Reds' Zack Cozart hits disabled list; here's what it means for his trade deadline value
Shortstop Zack Cozart, in the midst of a big season, has landed on the DL with a quad injury
The Reds on Monday announced that right-hander Bronson Arroyo and shortstop Zack Cozart have been placed on the disabled list with, respectively, a shoulder strain and a right quad strain. The more significant of these is of course Cozart's.
Cozart is enjoying a career campaign in 2017. Through 58 games, Cozart's batting .320/.404/.562 with 30 extra-base hits. That's excellent production for any player, let alone one who plays a capable shortstop. While that's certainly out of step with the remainder of Cozart's career, there's some cause to think it might be sustainable in the near-term. For instance, Cozart this season has increased his hard-contact rate, and he's more than doubled his career walk rate. Related to that latter point, he's posted a career-low mark when it comes to chasing pitches out of the zone. Basically, Cozart is hunting for pitches he can drive, and he's finding them. Cozart is in his walk year, so the Reds' incentive to move him is obvious, especially since they're still within the parameters of a rebuild. Throw in the "sell high" dynamic related to Cozart's surging production, and you've got an obvious candidate to be dealt to a contender by July 31.
That injury, though, could complicate matters. The good news is that the move was made retroactively and that Cozart tried to play through it. All of that suggests it's not a major injury (the Reds have yet to say anything about a timeline for Cozart's return). That said, Cozart does have a substantial injury history, including wrist problems this season and, yes, right knee and quad injuries in the past (some of them major). Even if this is minor, consider it an untimely reminder that only once has Cozart topped 150 games played in a season.

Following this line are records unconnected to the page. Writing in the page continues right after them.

(** The code of the returned error: the execution errors win ties. *)
Lemma resolveExitError_code s findingsErr format :
  (∀ e, findingsErr = Some e → ∃ c, errors_as as_ExitCodeError e = Some c) →
  ExitCodeFromError (resolveExitError s findingsErr format) =
    if priority (ExitCodeFromError findingsErr) <? priority (ex_exitCode s)
    then ex_exitCode s else ExitCodeFromError findingsErr.
Proof.
  intros Hf. unfold resolveExitError.
  assert (ExitCodeFromError (match findingsErr with
    | Some e => if String.eqb format OutputFormatTable then Some (NewAlreadyHandledError e) else Some e
    | None => None end) = ExitCodeFromError findingsErr) as Hfind.
  { destruct findingsErr as [e|]; [|done]. case_match; [|done].
    destruct (Hf e eq_refl) as [c Hc]. by eapply ExitCodeFromError_handled. }
  destruct (Z.eqb_spec (ex_exitCode s) ExitSuccess) as [Hs|Hs]; cbn [negb].
  - rewrite Hfind, Hs. change (priority ExitSuccess) with 0.
    pose proof (priority_bounds (ExitCodeFromError findingsErr)). destruct (Z.ltb_spec (priority (ExitCodeFromError findingsErr)) 0); [lia|done].
  - unfold IsHigherPriority. destruct (Z.ltb_spec (priority (ExitCodeFromError findingsErr)) (priority (ex_exitCode s))) as [Hlt|Hge].
    + cbn [orb]. by destruct findingsErr.
    + cbn [orb]. destruct (Z.eqb_spec (ex_exitCode s) (ExitCodeFromError findingsErr)) as [Heq|Hne]; [|done].
      rewrite <-Heq. by destruct findingsErr.
Qed.
End ExitLemmas.

Lemma all_conditions_results `{SV : Semver} results :
  all_conditions results = flat_map r_Conditions (omap ce_Result results).
Proof.
  unfold all_conditions. induction results as [|exec results IH]; simpl; [done|].
  unfold conditions_of at 1. destruct (ce_Result exec); simpl; rewrite IH; done.
Qed.

Lemma status_counts rs :
  let w := max_severity (flat_map r_Conditions rs) in
  let count k := length (List.filter (λ r : option DiagnosticResult,
    match r with Some r => k (severity (GetImpact r)) | None => false end) (map Some rs)) in
  ((0 < count (λ s, 2 <=? s)%Z)%nat ↔ 2 <= w) ∧ (w < 2 → (0 < count (λ s, s =? 1)%Z)%nat ↔ w = 1).
Proof.
  induction rs as [|r rs IH]; cbv beta zeta in *; [simpl; lia|]. cbn [flat_map]. rewrite max_severity_app.
  pose proof (max_severity_bounds (r_Conditions r)). pose proof (max_severity_bounds (flat_map r_Conditions rs)).
  cbn [map List.filter]. destruct (GetImpact_severity r) as [Hs _]. rewrite <-Hs in *.
  destruct (Z.leb_spec 2 (severity (GetImpact r))), (Z.eqb_spec (severity (GetImpact r)) 1); cbn [length]; lia.
Qed.

Lemma ComputeStatus_worst `{SV : Semver} results :
  st_Result (ComputeStatus (map Some (omap ce_Result results))) =
    if 2 <=? worst results then StatusFailure else if worst results =? 1 then StatusWarning else StatusSuccess.
Proof.
  unfold ComputeStatus. rewrite foldl_count_result. cbn [fst snd]. rewrite !Z.add_0_l.
  unfold worst. rewrite all_conditions_results.
  destruct (status_counts (omap ce_Result results)) as [He Hw].
  unfold NewStatus. set (w := max_severity _) in *.
  rewrite !(proj2 (Z.ltb_ge (Z.of_nat _) 0)) by lia. cbn [st_Result].
  destruct (Z.leb_spec 2 w), (Z.eqb_spec w 1); repeat case_match; rewrite ?Z.ltb_lt, ?Z.ltb_ge in *; try done; lia.
Qed.

(** ** Lemmas on rows, groups and selectors *)
Lemma string_less_trichotomy s t : string_less s t = false → string_less t s = false → s = t.
Proof. rewrite !string_less_false. intros. by apply (anti_symm String.le). Qed.

Lemma kind_name_less_lex a b :
  lex_less r_Kind string_less (λ a b, string_less (r_Name a) (r_Name b)) a b = kind_name_less a b.
Proof.
  unfold lex_less, kind_name_less. destruct (String.eqb_spec (r_Kind a) (r_Kind b)) as [->|Hne]; simpl.
  - by rewrite (sw_irrefl _ string_less_strict).
  - destruct (string_less (r_Kind a) (r_Kind b)) eqn:H1; [done|].
    destruct (string_less (r_Kind b) (r_Kind a)) eqn:H2; [done|].
    by destruct Hne; apply string_less_trichotomy.
Qed.

Lemma kind_name_less_strict : StrictWeak kind_name_less.
Proof.
  eapply StrictWeak_ext; [apply kind_name_less_lex|].
  apply lex_StrictWeak; [apply string_less_strict|]. apply (StrictWeak_key r_Name), string_less_strict.
Qed.

Lemma row_less_strict : StrictWeak row_less.
Proof.
  eapply (StrictWeak_ext (lex_less (λ r, groupSortPriority (row_Group (sr_row r))) Z.ltb
    (lex_less (λ r, row_Kind (sr_row r)) string_less
      (lex_less (λ r, impactSortPriority (sr_impact r)) Z.ltb
        (λ a b, string_less (row_Check (sr_row a)) (row_Check (sr_row b))))))).
  - intros a b. unfold lex_less, row_less.
    set (g1 := groupSortPriority _). set (g2 := groupSortPriority _).
    destruct (Z.ltb_spec g1 g2), (Z.ltb_spec g2 g1), (Z.eqb_spec g1 g2); try lia; cbn [negb]; try done.
    destruct (String.eqb_spec (row_Kind (sr_row a)) (row_Kind (sr_row b))) as [->|Hne]; cbn [negb].
    + rewrite (sw_irrefl _ string_less_strict).
      set (p1 := impactSortPriority _). set (p2 := impactSortPriority _).
      by destruct (Z.ltb_spec p1 p2), (Z.ltb_spec p2 p1), (Z.eqb_spec p1 p2); try lia.
    + destruct (string_less (row_Kind (sr_row a)) (row_Kind (sr_row b))) eqn:H1; [done|].
      destruct (string_less (row_Kind (sr_row b)) (row_Kind (sr_row a))) eqn:H2; [done|].
      by destruct Hne; apply string_less_trichotomy.
  - repeat apply lex_StrictWeak; try apply string_less_strict; try apply Zltb_strict.
    apply (StrictWeak_key (λ r, row_Check (sr_row r))), string_less_strict.
Qed.

Section FlattenLemmas.
Context `{SV : Semver}.

Definition has_result (exec : CheckExecution) : Prop := is_Some (ce_Result exec).

Lemma sort_executions_ok `{SortSlice} {E} l :
  Forall has_result l → sort_executions (E := E) l = Ok (sort_slice exec_less l).
Proof.
  intros Hl. unfold sort_executions. destruct (existsb _ l) eqn:Hex; [|by rewrite andb_false_r].
  apply existsb_exists in Hex as (x & Hx & Hnone). rewrite Forall_forall in Hl.
  apply list_elem_of_In, Hl in Hx as [r Hr]. by rewrite Hr in Hnone.
Qed.

Lemma flatten_groups_ok `{SortSlice} {E} m groups :
  (∀ g l, m !! g = Some l → Forall has_result l) →
  flatten_groups (E := E) m groups =
    Ok (flat_map (λ g, sort_slice exec_less (default [] (m !! g))) groups).
Proof.
  intros Hm. induction groups as [|g groups IH]; simpl; [done|].
  rewrite sort_executions_ok; [simpl; by rewrite IH|].
  destruct (m !! g) eqn:Hg; [by eapply Hm|constructor].
Qed.

(** Executions are told apart by kind and name. *)
Definition keys_distinct (l : list CheckExecution) : Prop :=
  ∀ a b, a ∈ l → b ∈ l → r_Kind (deref a) = r_Kind (deref b) → r_Name (deref a) = r_Name (deref b) → a = b.

Lemma sort_executions_unique (S1 S2 : SortSlice) l1 l2 :
  l1 ≡ₚ l2 → keys_distinct l1 →
  @sort_slice S1 _ exec_less l1 = @sort_slice S2 _ exec_less l2.
Proof.
  intros Hp Hk. assert (StrictWeak exec_less) as Hsw by apply (StrictWeak_key deref), kind_name_less_strict.
  apply (StronglySorted_unique_strong (λ x y, exec_less y x = false)).
  - intros a b Ha Hb H1 H2.
    rewrite sort_slice_perm in Ha. rewrite sort_slice_perm, <-Hp in Hb.
    unfold exec_less in H1, H2. rewrite <-kind_name_less_lex in H1, H2.
    apply lex_less_false in H1; [|apply string_less_strict].
    apply lex_less_false in H2; [|apply string_less_strict].
    destruct H1 as [H1|(K1 & K2 & N1)], H2 as [H2|(K3 & K4 & N2)]; try congruence.
    + by rewrite (sw_asym _ _ _ string_less_strict H1) in H2.
    + apply Hk; [done|done|by apply string_less_trichotomy|by apply string_less_trichotomy].
  - by apply sort_slice_sorted.
  - by apply sort_slice_sorted.
  - by rewrite !sort_slice_perm.
Qed.
End FlattenLemmas.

Beyond that, we're in mixed bag territory. If you don't believe in Cozart's retooled approach, then the lost time is less opportunity for him to regress before any trade. If you do buy into the new Cozart, then it's less time to solidify his new baseline in the minds of those rival evaluators. Whatever the case, Cozart and the Reds would be served well by a quick return to health and avoidance of further injury before the calendar flips to August.